Dagegen hat das BAG bei Fehlern bezüglich der "Soll-Angaben" des § 17 Abs. 3 S. 5 KSchG keine Unwirksamkeit der Kündigungen angenommen.
Ein nicht ordnungsgemäß durchgeführtes oder gar unterbliebenes Konsultationsverfahren gem. § 17 Abs. 2 KSchG führt zur Nichtigkeit der Kündigungen nach § 134 BGB.

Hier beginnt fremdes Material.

Lemma exit_fd_safe c i k : refs_safe k -> (c < length (procs (ks k)))%nat -> (i < 32)%nat ->
  refs_safe (exit_fd c i k) /\ length (procs (ks (exit_fd c i k))) = length (procs (ks k)).
Proof.
  intros Hs Hc Hi. unfold exit_fd. set (f := fd_at k c (Z.of_nat i)).
  assert (forall k1, pipes_minus f k k1 ->
    refs_safe (on_fd c (Z.of_nat i) (fun f => f <| fd_type := FD_NONE |>) k1) /\
    length (procs (ks (on_fd c (Z.of_nat i) (fun f => f <| fd_type := FD_NONE |>) k1))) = length (procs (ks k))) as H1.
  { intros k1 M. split; [apply (close_step c (Z.of_nat i) _ k); [done|done|lia|done|done]|].
    rewrite on_fd_procs, length_upd_proc. destruct M as (E & _). by apply same_fds_length. }
  case_if; [apply H1, close_end_minus|]. case_if; [|done].
  apply H1. eapply pipes_minus_then; [|apply on_net_close..].
  pose proof (close_end_minus f k) as M. unfold close_pipe_end in M. apply orb_false_iff in Heqb as [E1 E2].
  rewrite E1, E2 in M. exact M.
Qed.

Lemma on_fd_twice c fd g h k : on_fd c fd g (on_fd c fd h k) = on_fd c fd (g ∘ h) k.
Proof.
  unfold on_fd, on_proc, on_sched, set_proc. destruct k as [m ? ? ? ? ? ? ?]. cbn. do 3 f_equal.
  unfold upd_proc. rewrite list_alter_alter_eq. apply list_alter_ext; [|done]. intros p _. cbn.
  by rewrite list_alter_alter_eq.
Qed.

Lemma fd_at_on_fd c fd g k j : (c < length (procs (ks k)))%nat -> 0 <= j < 32 -> 0 <= fd ->
  (forall i p, procs (ks k) !! i = Some p -> length (fd_table p) = PROCESS_MAX_FDS) ->
  fd_at (on_fd c fd g k) c j = if decide (fd = j) then g (fd_at k c j) else fd_at k c j.
Proof.
  intros Hc Hj Hfd Hl. destruct (fd_at_lookup k c j Hc Hj Hl) as (p & Hp & Hf).
  unfold fd_at at 1, cproc, proc_at. rewrite on_fd_procs.
  assert (upd_proc c (fun p => p <| fd_table ::= alter g (Z.to_nat fd) |>) (procs (ks k)) !! c
          = Some (p <| fd_table ::= alter g (Z.to_nat fd) |>)) as E by (rewrite lookup_upd_proc, decide_True, Hp; done).
  rewrite (list_lookup_total_correct _ _ _ E). cbn. unfold zget. apply list_lookup_total_correct.
  destruct (decide (fd = j)) as [->|Hne].
  - by rewrite list_lookup_alter_eq, Hf.
  - rewrite list_lookup_alter_ne by lia. done.
Qed.

Lemma dup2_safe c a b k : refs_safe k -> refs_room 1 k -> (c < length (procs (ks k)))%nat -> 0 <= a -> 0 <= b ->
  refs_safe (sys_dup2 c a b k).1.
Proof.
  intros Hs Hr Hc Ha Hb. unfold sys_dup2. case_if; [done|]. apply orb_false_iff in Heqb0 as [E1 E2].
  unfold bad_fd, PROCESS_MAX_FDS in E1, E2. b2p. case_if; [done|]. case_if; [done|]. cbn [fst]. b2p.
  pose proof (close_end_minus (fd_at k c b) k) as M. set (k1 := close_pipe_end (fd_at k c b) k) in *.
  assert (refs_safe (on_fd c b (fun _ => fd_empty) k1)) as Hs2 by (apply (close_step c b _ k); [done|done|lia|done|done]).
  assert (same_fds (procs (ks k)) (procs (ks k1))) as E by apply M.
  assert (c < length (procs (ks k1)))%nat as Hc1 by (by rewrite (same_fds_length _ _ E)).
  assert (forall i p, procs (ks k1) !! i = Some p -> length (fd_table p) = PROCESS_MAX_FDS) as L1.
  { intros i p Hp. destruct (same_fds_lookup _ _ _ _ E Hp) as (p0 & Hp0 & <-). by eapply (rs_len k). }
  set (f0 := fd_at k1 c a). rewrite fd_at_on_fd, decide_True by (done || lia).
  replace (on_fd c b (fun _ => f0) k1) with (on_fd c b (fun _ => f0) (on_fd c b (fun _ => fd_empty) k1))
    by by rewrite on_fd_twice.
  set (k2 := on_fd c b (fun _ => fd_empty) k1) in *.
  assert (c < length (procs (ks k2)))%nat as Hc2 by (unfold k2; by rewrite on_fd_procs, length_upd_proc).
  assert (fd_at k2 c a = f0) as Ef by (unfold k2; rewrite fd_at_on_fd, decide_False by (done || lia); done).
  apply open_step; [done| |done|lia| |].
  - exact (room_minus 1 _ k k1 Hr M).
  - unfold k2. rewrite fd_at_on_fd, decide_True by (done || lia). done.
  - destruct (fd_at_lookup k2 c a Hc2 ltac:(lia) (rs_len _ Hs2)) as (p & Hp & Hf). rewrite Ef in Hf.
    by apply (rs_valid _ Hs2 c p (Z.to_nat a)).
Qed.

(** Overwriting a descriptor that holds no pipe, when the counts leave room. *)
Lemma set_fd_safe c fd g k : refs_safe k -> (c < length (procs (ks k)))%nat -> 0 <= fd < 32 ->
  is_pipe_fd (fd_at k c fd) = false -> let f := g (fd_at k c fd) in
  (forall q p, pipes k !! q = Some p ->
     refs (procs (ks k)) FD_PIPE_READ q + Z.b2z (is_end FD_PIPE_READ q f) <= readers p /\
     refs (procs (ks k)) FD_PIPE_WRITE q + Z.b2z (is_end FD_PIPE_WRITE q f) <= writers p) ->
  (is_pipe_fd f = true -> is_Some (pipes k !! fd_data f)) -> refs_safe (on_fd c fd g k).
Proof.
  intros [R1 R2 R3] Hc Hfd Hn f Hcnt Hv. destruct (fd_at_lookup k c fd Hc Hfd R1) as (p & Hp & Hf).
  constructor; rewrite on_fd_procs; change (pipes (on_fd c fd g k)) with (pipes k).
  - intros i q. by apply upd_fd_len.
  - intros q p' Hq. rewrite !(refs_alter _ _ p _ (fd_at k c fd)) by done.
    rewrite !(not_pipe_end _ _ (fd_at k c fd)) by auto. specialize (Hcnt q p' Hq). fold f. cbn. lia.
  - intros i q j f' Hq Hf' Hpf.
    destruct (upd_fd_inv _ _ _ _ _ _ _ _ Hq Hf') as (q0 & f1 & Hq0 & Hf0 & _ & [->|(-> & -> & ->)]); [by eapply R3|].
    assert (f1 = fd_at k c fd) as -> by congruence. by apply Hv.
Qed.

Lemma fd_alloc_spec k c start : (c < length (procs (ks k)))%nat -> 0 <= start ->
  (forall i p, procs (ks k) !! i = Some p -> length (fd_table p) = PROCESS_MAX_FDS) ->
  let r := process_fd_alloc (cproc k c) start in
  r = -1 \/ start <= r < 32 /\ fd_type (fd_at k c r) = FD_NONE.
Proof.
  intros Hc Hs Hl. unfold process_fd_alloc. destruct (find_index _ _) as [i|] eqn:Hi; [right|by left].
  destruct (find_index_Some _ _ _ Hi) as (f & Hf & Ht & _). b2p. rewrite lookup_drop in Hf.
  pose proof (lookup_lt_Some _ _ _ Hf) as Hlt. destruct (lookup_lt_is_Some_2 _ _ Hc) as [p Hp].
  unfold cproc, proc_at in Hf, Hlt. rewrite (list_lookup_total_correct _ _ _ Hp) in Hf, Hlt.
  rewrite (Hl c p Hp) in Hlt. unfold PROCESS_MAX_FDS in Hlt. split; [lia|].
  unfold fd_at, cproc, proc_at. rewrite (list_lookup_total_correct _ _ _ Hp). unfold zget.
  replace (Z.to_nat (start + Z.of_nat i)) with (Z.to_nat start + i)%nat by lia.
  by rewrite (list_lookup_total_correct _ _ _ Hf).
Qed.

Lemma none_not_pipe f : fd_type f = FD_NONE -> is_pipe_fd f = false.
Proof. intros E. unfold is_pipe_fd. by rewrite E. Qed.

(** A pipe no descriptor refers to can be added. *)
Lemma refs_fresh k ty q : refs_safe k -> pipes k !! q = None -> ty = FD_PIPE_READ \/ ty = FD_PIPE_WRITE ->
  refs (procs (ks k)) ty q = 0.
Proof.
  intros [_ _ R3] Hq Hty. unfold refs.
  assert (forall l, (forall p, p ∈ l -> countb (is_end ty q) (fd_table p) = 0) ->
    foldr (fun p acc => countb (is_end ty q) (fd_table p) + acc) 0 l = 0) as H0.
  { induction l as [|p l IH]; intros Hl; [done|]. cbn. rewrite Hl, IH; [done| |by left]. intros. apply Hl. by right. }
  apply H0. intros p [i Hi]%list_elem_of_lookup_1. apply countb_zero. intros j f Hf.
  destruct (is_end ty q f) eqn:E; [|done]. unfold is_end in E. apply andb_true_iff in E as [E E']. b2p. exfalso.
  destruct (R3 i p j f Hi Hf) as [x Hx]; [|congruence].
  unfold is_pipe_fd. destruct Hty as [-> | ->]; rewrite E; done.
Qed.

Lemma pipes_minus_refl f k : pipes_minus f k k.
Proof.
  split; [reflexivity|]. split; [done|]. intros q p Hp. exists p. split; [done|].
  destruct (is_end FD_PIPE_READ q f), (is_end FD_PIPE_WRITE q f); cbn; lia.
Qed.

Lemma add_pipe_safe k block pp h : refs_safe k -> pipes k !! block = None -> 0 <= readers pp -> 0 <= writers pp ->
  refs_safe (k <| heap := h |> <| pipes ::= <[block := pp]> |>).
Proof.
  intros Hs Hfresh H1 H2. pose proof (fun ty => refs_fresh k ty block Hs Hfresh) as H0. destruct Hs as [R1 R2 R3].
  constructor; [exact R1| |].
  - intros q p. cbn [pipes upd]. rewrite lookup_insert_Some. intros [[<- <-]|[_ Hp]]; [|by apply R2].
    change (ks _) with (ks k). rewrite !H0 by auto. done.
  - intros i p j f Hp Hf Hpf. apply lookup_insert_is_Some'. right. by eapply R3.
Qed.

Lemma pipe_safe c ptr k : refs_safe k -> (c < length (procs (ks k)))%nat ->
  pipes k !! (Kheap.kmalloc PIPE_STRUCT_SIZE (heap k)).2 = None -> refs_safe (sys_pipe c ptr k).1.1.
Proof.
  intros Hs Hc Hfresh. unfold sys_pipe. case_if; [done|].
  destruct (Kheap.kmalloc PIPE_STRUCT_SIZE (heap k)) as [h block]. cbn [snd] in Hfresh.
  unfold pipe_create. case_if; [by apply (refs_safe_same k)|]. cbn [snd].
  set (pp := mk_pipe _ _ _ _ _ _ _ _). pose proof (add_pipe_safe k block pp h Hs Hfresh ltac:(done) ltac:(done)) as Hs1.
  set (k1 := k <| heap := h |> <| pipes ::= <[block := pp]> |>) in *.
  assert (forall q p, pipes k1 !! q = Some p -> q <> block -> pipes k !! q = Some p) as Hold
    by (intros q p Hq Hne; change (pipes k1) with (<[block := pp]> (pipes k)) in Hq; by rewrite lookup_insert_ne in Hq).
  assert (pipes k1 !! block = Some pp) as Hnew by apply lookup_insert_eq.
  destruct (fd_alloc_spec k1 c 3 Hc ltac:(lia) (rs_len _ Hs1)) as [->|[Hr Hrt]]; [done|].
  set (rfd := process_fd_alloc (cproc k1 c) 3) in *. replace (rfd <? 0) with false by lia.
  set (g := fun f => f <| fd_type := FD_PIPE_READ |> <| fd_data := block |>).
  assert (forall q p, pipes k1 !! q = Some p -> 
    refs (procs (ks k1)) FD_PIPE_READ q + Z.b2z (block =? q) <= readers p /\
    refs (procs (ks k1)) FD_PIPE_WRITE q + Z.b2z (block =? q) <= writers p) as Hroom.
  { intros q p Hq. change (ks k1) with (ks k). destruct (Z.eqb_spec block q) as [<-|Hne].
    - rewrite Hnew in Hq. injection Hq as <-. rewrite !(refs_fresh k) by (done || auto). done.
    - destruct (rs_count _ Hs q p) as [C1 C2]; [apply Hold; [done|congruence]|]. cbn. lia. }
  assert (refs_safe (on_fd c rfd g k1)) as Hs2.
  { apply set_fd_safe; [done|done|lia|by apply none_not_pipe| |intros _; by exists pp].
    intros q p Hq. specialize (Hroom q p Hq). unfold is_end. cbn. destruct (block =? q); cbn in *; lia. }
  set (k2 := on_fd c rfd g k1) in *.
  assert (c < length (procs (ks k2)))%nat as Hc2 by (unfold k2; by rewrite on_fd_procs, length_upd_proc).
  destruct (fd_alloc_spec k2 c (rfd + 1) Hc2 ltac:(lia) (rs_len _ Hs2)) as [->|[Hw Hwt]].
  { apply (close_step c rfd _ k2); [done|done|lia|apply pipes_minus_refl|done]. }
  set (wfd := process_fd_alloc (cproc k2 c) (rfd + 1)) in *. replace (wfd <? 0) with false by lia. cbn [fst].
  apply set_fd_safe; [done|done|lia|by apply none_not_pipe| |intros _; by exists pp].
  intros q p Hq. specialize (Hroom q p Hq).
  destruct (fd_at_lookup k1 c rfd Hc ltac:(lia) (rs_len _ Hs1)) as (p1 & Hp1 & Hf1).
  unfold k2. rewrite on_fd_procs, !(refs_alter _ _ p1 _ (fd_at k1 c rfd)) by done.
  rewrite !(not_pipe_end _ _ (fd_at k1 c rfd)) by (auto using none_not_pipe).
  unfold is_end. cbn. destruct (block =? q); cbn in *; lia.
Qed.

(** ** Exit, wait and creation leave the other descriptors alone *)

Lemma signal_send_fds q sig s : same_fds (procs s) (procs (signal_send q sig s)).
Proof.
  unfold signal_send. case_if; [done|]. destruct (process_get_by_pid _ _) as [i|]; [|done]. case_if; [done|].
  cbv zeta. set (s1 := set_proc i _ s).
  assert (same_fds (procs s) (procs s1)) as E1 by (by apply same_fds_upd).
  case_if; [|done]. etransitivity; [exact E1|apply sched_only_fds, sched_only_wake].
Qed.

Allerdings kündigen sich Änderungen zugunsten der Arbeitgeber an: Offengelassen hat das BAG bislang, ob der Verstoß gegen die Verpflichtung aus § 17 Abs. 3 S. 1 KSchG, wonach der Agentur für Arbeit eine Abschrift der Mitteilung an den Betriebsrat zuzuleiten ist, zur Nichtigkeit der Kündigung führt. Zur Ermittlung, ob § 17 Abs. 3 S. 1 KSchG ein Verbotsgesetz i.S.d. § 134 BGB darstellt, ist auf den Schutzzweck der Bestimmung abzustellen. Dabei ist es entscheidend, ob die Bestimmung zumindest auch Individualschutz bezweckt. Zur Bestimmung des Schutzzwecks von § 17 Abs. 3 S. 1 KSchG ist der Schutzzweck der zugrunde liegenden Richtlinienbestimmung des Art. 2 Abs. 3 UAbs. 2 MERL entscheidend. Die Auslegung obliegt dem EuGH, sodass das BAG das Verfahren ausgesetzt und die Frage dem EuGH vorgelegt hat. Bereits die Schlussanträge des Generalanwalts Pikamäe, der den kollektiven Charakter von Art. 2 Abs. 3 UAbs. 2 MERL betont, führten in anderen Verfahren des BAG zur Aussetzung des Rechtsstreits und zu einem Abwarten der Entscheidung des EuGH. Dabei stellt das BAG sein Sanktionssystem für Fehler bei Massenentlassungsanzeigeverfahren infrage. In einem der Fälle ging es um die Sanktionen bei Verstößen des Arbeitgebers gegen seine Verpflichtungen aus § 17 Abs. 1, Abs. 3 KSchG, der Arbeitgeber ging fehlerhaft davon aus, keine Massenentlassungsanzeige stellen zu müssen. Der EuGH urteilte, dass die Verpflichtung des Arbeitgebers, die Agentur für Arbeit in einem frühen Stadium über geplante Massenentlassungen zu informieren, keinen Individualschutz der Arbeitnehmer bezweckt. Im Anschluss an die Entscheidung des EuGH hat der Sechste Senat eine Rechtsprechungsänderung angekündigt, indem die Rechtsprechung, dass eine im Rahmen einer Massenentlassung ausgesprochene Kündigung wegen Verstoßes gegen ein gesetzliches Verbot i.S.v. § 134 BGB unwirksam ist, wenn im Zeitpunkt ihrer Erklärung keine oder eine fehlerhafte Anzeige nach § 17 Abs. 1, Abs. 3 KSchG vorliegt, aufgegeben wird. Da dies auch von der Rechtsprechung des Zweiten Senats abweicht, ist das Verfahren ausgesetzt und der Zweite Senat hat sich zu äußern, ob er an der bisherigen Rechtsprechung festhält oder diese ebenfalls aufgibt. Dies hat zur Folge, dass auch andere Verfahren ausgesetzt sind.